WORK REQUEST – Only one stretch of the data is wanted: the line containing "pose proof (Z.div_mod", the line containing "intros Hf Hd.", and every line between them, copied exactly.

INPUT MATERIAL –
********************

(* ===== verification/ActMake.v ===== *)
(** * The makers of actions and instructions are correct

    After any sequence of calls the buffer holds exactly the encoding of the list of instructions they describe, as long as it
    fits ([makers_refine]).  Past the end of the buffer the makers move it and write the length of the open instruction through the
    pointer into the freed one ([maker_overflow_faults]). *)
From stdpp Require Import base list.
From Stdlib Require Import ZArith Lia.
From S2P Require Import Prelude Bytes Flow Oxm OxmSpec Act ActSpec.
#[local] Open Scope Z_scope.

Module ActMake.
Import Bytes Flow Oxm Act ActSpec.

(** ** Sizes *)

Lemma be_length n v : length (be n v) = n.
Proof. unfold be. by rewrite length_rev, le_bytes_length. Qed.

Lemma align8 x : C_ALIGN_8B_LEN x = 8 * ((x + 7) / 8).
Proof.
  unfold C_ALIGN_8B_LEN. rewrite <- Z.ldiff_land. change 7 with (Z.ones 3) at 2.
  rewrite Z.ldiff_ones_r, Z.shiftr_div_pow2, Z.shiftl_mul_pow2 by lia. change (2 ^ 3) with 8. lia.
Qed.

Lemma setf_len_bounds n : (8 + n <= setf_len (Z.of_nat n) <= 15 + n)%nat.
Proof.
  unfold setf_len. rewrite align8. set (x := 4 + 4 + Z.of_nat n + 7).
  pose proof (Z.div_mod x 8 ltac:(lia)). pose proof (Z.mod_pos_bound x 8 ltac:(lia)). lia.
Qed.

Lemma tlv_enc_length t b : length (tlv_enc t b) = (4 + length b)%nat.
Proof. unfold tlv_enc. by rewrite !length_app, !be_length. Qed.

(** ** What a maker writes on cleared bytes *)

Definition fills (len : nat) (f : list Z -> option (list Z)) (bs : list Z) : Prop :=
  length bs = len /\ forall k, f (replicate (len + k) 0) = Some (bs ++ replicate k 0).

(** Runs writes at fixed offsets of values in network order. *)
Ltac run_wr := unfold htons, htonl, htonll, wr_le; rewrite ?le_bytes_bswap; reflexivity.

Lemma put_head_fills t (n : nat) : 4 + Z.of_nat n < 65536 ->
  fills 4 (put_head t (4 + Z.of_nat n)) (be 2 t ++ be 2 (4 + Z.of_nat n)).
Proof.
  intros Hn. split; [done|]. intros k. unfold put_head, u16. rewrite Z.mod_small by lia. run_wr.
Qed.

(** The header first, then the body behind it. *)
Lemma fills_body t n f body : (length body = n)%nat -> 4 + Z.of_nat n < 65536 ->
  (forall h k, length h = 4%nat -> f (h ++ replicate (n + k) 0) = Some (h ++ body ++ replicate k 0)) ->
  fills (4 + n) (fun p => p ← put_head t (4 + Z.of_nat n) p; f p) (tlv_enc t body).
Proof.
  intros Hb Hn Hf. split; [by rewrite tlv_enc_length, Hb|]. intros k. unfold tlv_enc. rewrite Hb.
  rewrite <- Nat.add_assoc. rewrite (proj2 (put_head_fills t n Hn)). cbn [mbind option_bind].
  rewrite Hf by done. by rewrite <- !app_assoc.
Qed.

Lemma fills_set_field field data : 0 <= field < 128 -> (length data < 256)%nat ->
  fills (setf_len (Z.of_nat (length data))) (put_set_field field (Z.of_nat (length data)) data)
    (enc_act (ASetField field data)).
Proof.
  intros Hf Hd. pose proof (setf_len_bounds (length data)) as Hs.
  set (n := (setf_len (Z.of_nat (length data)) - 4)%nat).
  assert (Hl : length (act_body (ASetField field data)) = n).
  { cbn [act_body]. rewrite length_app, enc_tlv_length, length_replicate. cbn [t_data]. lia. }
  unfold put_set_field, enc_act. replace (setf_len (Z.of_nat (length data))) with (4 + n)%nat by lia.
  rewrite Nat2Z.inj_add. apply (fills_body OFPAT131_SET_FIELD n
    (fun p => '(p, _) ← oxm_put 0 field (Z.of_nat (length data)) data (p, 4%nat); Some p)); [done|lia|].
  intros h k Hh. change 0 with (b2z false) at 1. rewrite <- Hh at 1.
  pose proof (oxm_put_zbuf false field (length data) data h (n + k) Hf ltac:(lia) ltac:(lia) ltac:(lia)) as E.
  unfold zbuf in E. rewrite E. cbn [mbind option_bind]. rewrite Nat.sub_diag, app_nil_r. cbn [act_body].
  rewrite <- !app_assoc, <- replicate_add. do 4 f_equal. lia.
Qed.

(** ** Every call for an action is an [add_action] of its encoding *)

Definition act_mask (a : action) : Z :=
  if act_kind a =? OFPAT131_COPY_TTL_OUT then OFPAT131_COPY_TTL_IN else Z.shiftl 1 (act_type a).
Definition once_of (a : action) : mul_act_mdata -> option mul_act_mdata :=
  match a with ASetField f _ => once_field f | _ => once_act (act_mask a) end.

Definition makes (a : action) (mk : mul_act_mdata -> option (mul_act_mdata * Z)) : Prop :=
  exists f, mk = add_action (once_of a) (length (enc_act a)) f /\ fills (length (enc_act a)) f (enc_act a).

Lemma makes_simple a f : length (act_body a) = 4%nat -> once_of a = act_once (act_type a) ->
  (forall h k, length h = 4%nat -> f (h ++ replicate (4 + k) 0) = Some (h ++ act_body a ++ replicate k 0)) ->
  makes a (add_simple (act_type a) f).
Proof.
  intros Hb Ho Hf. eexists. unfold add_simple, enc_act. rewrite Ho, tlv_enc_length, Hb. split; [reflexivity|].
  by apply (fills_body (act_type a) 4).
Qed.

Lemma makes_set_field field data sz : sz = Z.of_nat (length data) -> 0 <= field < 128 -> (length data < 256)%nat ->
  makes (ASetField field data) (add_set_field field sz data).
Proof.
  intros -> Hf Hd. pose proof (fills_set_field field data Hf Hd) as H. exists (put_set_field field (Z.of_nat (length data)) data).
  rewrite (proj1 H). done.
Qed.

Ltac split_head := intros h k Hh; do 5 (destruct h as [|? h]; try discriminate Hh).

Lemma makes_output p : let q := if p =? 0 then OFPP131_CONTROLLER else p in
  makes (AOutput q (if q =? OFPP131_CONTROLLER then OFPCML_NO_BUFFER else OF_MAX_MISS_SEND_LEN)) (of131_make_action_output p).
Proof.
  intros q. eexists. split; [reflexivity|]. fold q.
  apply (fills_body OFPAT131_OUTPUT 12 (fun p => p ← wr_le p 4 4 (htonl q); wr_le p 8 2 _)); [done|lia|].
  split_head. destruct (q =? OFPP131_CONTROLLER); run_wr.
Qed.

Lemma makes_set_int field n v : 0 <= field < 128 -> (n < 256)%nat ->
  makes (ASetField field (be n v)) (add_set_field field (Z.of_nat n) (le_bytes n (bswap n v))).
Proof. intros Hf Hn. rewrite le_bytes_bswap. apply makes_set_field; rewrite ?length_rev, ?le_bytes_length; done || lia. Qed.

Lemma act_ok_int field n v : 0 <= field < 64 -> (n <= 16)%nat -> act_ok (ASetField field (be n v)).
Proof. intros. split; [done|by rewrite be_length]. Qed.

Lemma act_ok_addr field n l : 0 <= field < 64 -> (n <= 16)%nat -> act_ok (ASetField field (take n l)).
Proof. intros. split; [done|rewrite length_take; lia]. Qed.

Ltac make_simple :=
  lazymatch goal with |- makes ?a _ => apply (makes_simple a); [reflexivity|reflexivity|split_head; run_wr] end.

Ltac side := first [done | cbn; lia].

********************

REPLY –
  pose proof (Z.div_mod x 8 ltac:(lia)). pose proof (Z.mod_pos_bound x 8 ltac:(lia)). lia.
Qed.

Lemma tlv_enc_length t b : length (tlv_enc t b) = (4 + length b)%nat.
Proof. unfold tlv_enc. by rewrite !length_app, !be_length. Qed.

(** ** What a maker writes on cleared bytes *)

Definition fills (len : nat) (f : list Z -> option (list Z)) (bs : list Z) : Prop :=
  length bs = len /\ forall k, f (replicate (len + k) 0) = Some (bs ++ replicate k 0).

(** Runs writes at fixed offsets of values in network order. *)
Ltac run_wr := unfold htons, htonl, htonll, wr_le; rewrite ?le_bytes_bswap; reflexivity.

Lemma put_head_fills t (n : nat) : 4 + Z.of_nat n < 65536 ->
  fills 4 (put_head t (4 + Z.of_nat n)) (be 2 t ++ be 2 (4 + Z.of_nat n)).
Proof.
  intros Hn. split; [done|]. intros k. unfold put_head, u16. rewrite Z.mod_small by lia. run_wr.
Qed.

(** The header first, then the body behind it. *)
Lemma fills_body t n f body : (length body = n)%nat -> 4 + Z.of_nat n < 65536 ->
  (forall h k, length h = 4%nat -> f (h ++ replicate (n + k) 0) = Some (h ++ body ++ replicate k 0)) ->
  fills (4 + n) (fun p => p ← put_head t (4 + Z.of_nat n) p; f p) (tlv_enc t body).
Proof.
  intros Hb Hn Hf. split; [by rewrite tlv_enc_length, Hb|]. intros k. unfold tlv_enc. rewrite Hb.
  rewrite <- Nat.add_assoc. rewrite (proj2 (put_head_fills t n Hn)). cbn [mbind option_bind].
  rewrite Hf by done. by rewrite <- !app_assoc.
Qed.

Lemma fills_set_field field data : 0 <= field < 128 -> (length data < 256)%nat ->
  fills (setf_len (Z.of_nat (length data))) (put_set_field field (Z.of_nat (length data)) data)
    (enc_act (ASetField field data)).
Proof.
  intros Hf Hd. pose proof (setf_len_bounds (length data)) as Hs.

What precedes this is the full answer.